The witch looked up at her, panting. She could see Flora’s life, already laid out, flat as a map. Perhaps all mothers can see as far.

“Jack, my love, my bird’s nest, my bite, my scrap of porridge,” the witch said, “you shall have my books. I won’t have any need of books where I am going. And when you leave my house, strike out in an an easterly direction and you won’t be any sorrier than you are now.”

Jack, who had once been a little bundle of feathers and twigs and eggshell all tied up with a tatty piece of string, was a sturdy lad, almost full grown. If he knew how to read, only the cats knew it. But he nodded and kissed his mother, one kiss on each staring eye, and one on her gray lips.

“And what shall I leave to my boy Small?” the witch said, convulsing. She threw up again in the basin. Cats came running, leaning on the lip of the basin to inspect her vomitus. The witch’s hand dug into Small’s leg.
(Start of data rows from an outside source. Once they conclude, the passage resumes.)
(** Splits a goal about [icon] into the nine codes, each with [icon]
    replaced by the code, and the case where all nine tests are false. *)
Ltac by_code icon :=
  let lit := fresh "lit" in
  let Hin := fresh "Hin" in
  let Hno := fresh "Hno" in
  destruct (icon_cases icon) as [(lit & Hin & ->) | Hno];
  [ cbn [In enumerated_codes] in Hin;
    repeat (destruct Hin as [<- | Hin]); [.. | contradiction]
  | pose proof (Hno "clear-day" ltac:(cbn; tauto));
    pose proof (Hno "clear-night" ltac:(cbn; tauto));
    pose proof (Hno "partly-cloudy-day" ltac:(cbn; tauto));
    pose proof (Hno "partly-cloudy-night" ltac:(cbn; tauto));
    pose proof (Hno "rain" ltac:(cbn; tauto));
    pose proof (Hno "snow" ltac:(cbn; tauto));
    pose proof (Hno "hail" ltac:(cbn; tauto));
    pose proof (Hno "sleet" ltac:(cbn; tauto));
    pose proof (Hno "wind" ltac:(cbn; tauto)) ].

Lemma icon_svg_other (icon : jsvalue) :
  code_in icon enumerated_codes = false ->
  icon_svg icon = document SVG_CLOUD.
Proof.
  intros H. rewrite icon_svg_layers.
  apply classify_other in H. rewrite H. reflexivity.
Qed.

(* ================================================================== *)
(** * The icon renderer *)

(** C3. For a condition code outside the nine enumerated ones, the SVG that
    [getIcon] returns is header, cloud, credit and closing tag: it contains
    none of the sun, moon, rain, snow and wind fragments, and it contains
    the cloud fragment and the credit text. *)
Theorem unknown_code_cloud_and_credit (weather icon : jsvalue) :
  icon_of weather = Returned icon ->
  code_in icon enumerated_codes = false ->
  exists svg,
    getIcon weather = Returned svg /\
    svg = SVG_HEADER ++ SVG_CLOUD ++ SVG_CREDIT ++ "</svg>" /\
    contains SVG_SUN svg = false /\
    contains SVG_MOON svg = false /\
    contains SVG_RAIN svg = false /\
    contains SVG_SNOW svg = false /\
    contains SVG_WIND svg = false /\
    contains SVG_CLOUD svg = true /\
    contains SVG_CREDIT svg = true.
Proof.
  intros Hicon Hother.
  exists (document SVG_CLOUD). split.
  - rewrite (getIcon_of_icon _ _ Hicon). f_equal. now apply icon_svg_other.
  - vm_compute. repeat split.
Qed.

Lemma unknown_code_cloud_and_credit_fog :
  icon_of (forecast "fog") = Returned (JStr "fog") /\
  code_in (JStr "fog") enumerated_codes = false /\
  exists svg,
    getIcon (forecast "fog") = Returned svg /\
    svg = SVG_HEADER ++ SVG_CLOUD ++ SVG_CREDIT ++ "</svg>" /\
    contains SVG_SUN svg = false /\
    contains SVG_MOON svg = false /\
    contains SVG_RAIN svg = false /\
    contains SVG_SNOW svg = false /\
    contains SVG_WIND svg = false /\
    contains SVG_CLOUD svg = true /\
    contains SVG_CREDIT svg = true.
Proof.
  split; [reflexivity | split; [reflexivity |]].
  apply (unknown_code_cloud_and_credit (forecast "fog") (JStr "fog"));
    reflexivity.
Defined.

(** C4. The SVG that [getIcon] returns contains the cloud fragment unless
    the code is clear-day, clear-night or wind; it contains the opening tag
    of the translating group, and the cloud fragment between that tag and
    a closing tag, exactly for partly-cloudy-day and partly-cloudy-night;
    so for every other code the cloud fragment is there without the group. *)
Theorem cloud_overlay_by_code (weather icon : jsvalue) :
  icon_of weather = Returned icon ->
  exists svg,
    getIcon weather = Returned svg /\
    contains SVG_CLOUD svg
      = negb (code_in icon ["clear-day"; "clear-night"; "wind"]) /\
    contains (GROUP_OPEN ++ SVG_CLOUD ++ "</g>") svg
      = code_in icon ["partly-cloudy-day"; "partly-cloudy-night"] /\
    contains GROUP_OPEN svg
      = code_in icon ["partly-cloudy-day"; "partly-cloudy-night"] /\
    GROUP_OPEN = markup "<g transform='translate(20 50)'>".
Proof.
  intros Hicon. exists (icon_svg icon).
  split; [exact (getIcon_of_icon _ _ Hicon)|].
  clear Hicon weather.
  by_code icon; [vm_compute; repeat split .. |].
  rewrite icon_svg_other
    by (unfold code_in, enumerated_codes; cbn [existsb];
        repeat match goal with E : strict_eq_str _ _ = false |- _ =>
                 rewrite E; clear E end; reflexivity).
  unfold code_in; cbn [existsb].
  repeat match goal with E : strict_eq_str _ _ = false |- _ =>
           rewrite ?E; clear E end.
  vm_compute. repeat split.
Qed.

Lemma cloud_overlay_by_code_partly_cloudy_night :
  icon_of (forecast "partly-cloudy-night")
    = Returned (JStr "partly-cloudy-night") /\
  exists svg,
    getIcon (forecast "partly-cloudy-night") = Returned svg /\
    contains SVG_CLOUD svg = true /\
    contains (GROUP_OPEN ++ SVG_CLOUD ++ "</g>") svg = true /\
    contains GROUP_OPEN svg = true /\
    GROUP_OPEN = markup "<g transform='translate(20 50)'>".
Proof.
  split; [reflexivity|].
  exact (cloud_overlay_by_code (forecast "partly-cloudy-night")
           (JStr "partly-cloudy-night") eq_refl).
Defined.

(** C5. For the code sleet, [getIcon] returns the header, the rain
    fragment, the snow fragment right after it, then the cloud, the credit
    and the closing tag; so the SVG contains both fragments, rain first. *)
Theorem sleet_is_rain_then_snow (weather : jsvalue) :
  icon_of weather = Returned (JStr "sleet") ->
  exists svg,
    getIcon weather = Returned svg /\
    svg = SVG_HEADER ++ (SVG_RAIN ++ SVG_SNOW) ++ SVG_CLOUD
            ++ SVG_CREDIT ++ "</svg>" /\
    contains SVG_RAIN svg = true /\
    contains SVG_SNOW svg = true /\
    contains (SVG_RAIN ++ SVG_SNOW) svg = true.
Proof.
  intros Hicon. eexists. split; [exact (getIcon_of_icon _ _ Hicon)|].
  split; [reflexivity|].
  split; [|split]; apply contains_iff.
  - exists SVG_HEADER, (SVG_SNOW ++ SVG_CLOUD ++ SVG_CREDIT ++ "</svg>").
    reflexivity.
  - exists (SVG_HEADER ++ SVG_RAIN), (SVG_CLOUD ++ SVG_CREDIT ++ "</svg>").
    reflexivity.
  - exists SVG_HEADER, (SVG_CLOUD ++ SVG_CREDIT ++ "</svg>"). reflexivity.
Qed.

Lemma sleet_is_rain_then_snow_forecast :
  icon_of (forecast "sleet") = Returned (JStr "sleet") /\
  exists svg,
    getIcon (forecast "sleet") = Returned svg /\
    svg = SVG_HEADER ++ (SVG_RAIN ++ SVG_SNOW) ++ SVG_CLOUD
            ++ SVG_CREDIT ++ "</svg>" /\
    contains SVG_RAIN svg = true /\
    contains SVG_SNOW svg = true /\
    contains (SVG_RAIN ++ SVG_SNOW) svg = true.
Proof.
  split; [reflexivity|].
  apply (sleet_is_rain_then_snow (forecast "sleet")). reflexivity.
Defined.

(** C6. For every condition code, known or not, what [getIcon] returns is
    a whole SVG document: it starts with the XML declaration, a line break
    and the [<svg>] opening tag whose viewbox is 0 0 200 230, it ends with
    [</svg>], its tags nest properly into that one element, and it
    contains the credit text at exactly one position. *)
Theorem svg_document_shape (weather icon : jsvalue) :
  icon_of weather = Returned icon ->
  exists svg,
    getIcon weather = Returned svg /\
    starts_with (XML_DECLARATION ++ newline ++ SVG_OPEN) svg = true /\
    contains (markup "viewbox='0 0 200 230'") SVG_OPEN = true /\
    ends_with "</svg>" svg = true /\
    well_nested svg = true /\
    occurrences SVG_CREDIT svg = 1.
Proof.
  intros Hicon. exists (icon_svg icon).
  split; [exact (getIcon_of_icon _ _ Hicon)|].
  rewrite icon_svg_layers.
  destruct (classify icon); vm_compute; repeat split.
Qed.

Lemma svg_document_shape_rain :
  icon_of (forecast "rain") = Returned (JStr "rain") /\
  exists svg,
    getIcon (forecast "rain") = Returned svg /\
    starts_with (XML_DECLARATION ++ newline ++ SVG_OPEN) svg = true /\
    contains (markup "viewbox='0 0 200 230'") SVG_OPEN = true /\
    ends_with "</svg>" svg = true /\
    well_nested svg = true /\
    occurrences SVG_CREDIT svg = 1.
Proof.
  split; [reflexivity|].
  exact (svg_document_shape (forecast "rain") (JStr "rain") eq_refl).
Defined.

(** C8. [getIcon] reads nothing of the payload but [currently.icon]: two
    payloads with the same value there get the same SVG text. *)
Theorem icon_depends_on_code_only (w1 w2 icon : jsvalue) :
  icon_of w1 = Returned icon ->
  icon_of w2 = Returned icon ->
  getIcon w1 = getIcon w2.
Proof.
  intros H1 H2.
  rewrite (getIcon_of_icon w1 icon H1), (getIcon_of_icon w2 icon H2).
  reflexivity.
Qed.

Lemma icon_depends_on_code_only_rain :
  icon_of (forecast "rain") = Returned (JStr "rain") /\
  icon_of (JObj [ ("currently",
                   JObj [ ("icon", JStr "rain");
                          ("temperature", JNum (number 51)) ]);
                  ("offset", JNum (number (-8))) ])
    = Returned (JStr "rain") /\
  getIcon (forecast "rain")
    = getIcon (JObj [ ("currently",
                       JObj [ ("icon", JStr "rain");
                              ("temperature", JNum (number 51)) ]);
                      ("offset", JNum (number (-8))) ]).
Proof.
  split; [reflexivity | split; [reflexivity |]].
  apply (icon_depends_on_code_only _ _ (JStr "rain")); reflexivity.
Defined.

(** C9. hail and snow are drawn alike: a payload whose code is hail and a
    payload whose code is snow get the same SVG text. *)
Theorem hail_drawn_as_snow (w1 w2 : jsvalue) :
  icon_of w1 = Returned (JStr "hail") ->
  icon_of w2 = Returned (JStr "snow") ->
  getIcon w1 = getIcon w2.
Proof.
  intros H1 H2.
  rewrite (getIcon_of_icon _ _ H1), (getIcon_of_icon _ _ H2).
  apply (f_equal Returned). rewrite !icon_svg_layers. reflexivity.
Qed.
“Oh, it is hard, hard, so very hard, for a mother to leave her children (though I have done harder things). Children need a mother, even such a mother as I have been.” She wiped at her eyes, and yet it is a fact that witches cannot cry.

Small, who still slept in the witch’s bed, was the youngest of the witch’s children. (Perhaps not as young as you think.) He sat upon the bed, and although he didn’t cry, it was only because witches’ children have no one to teach them the use of crying. His heart was breaking.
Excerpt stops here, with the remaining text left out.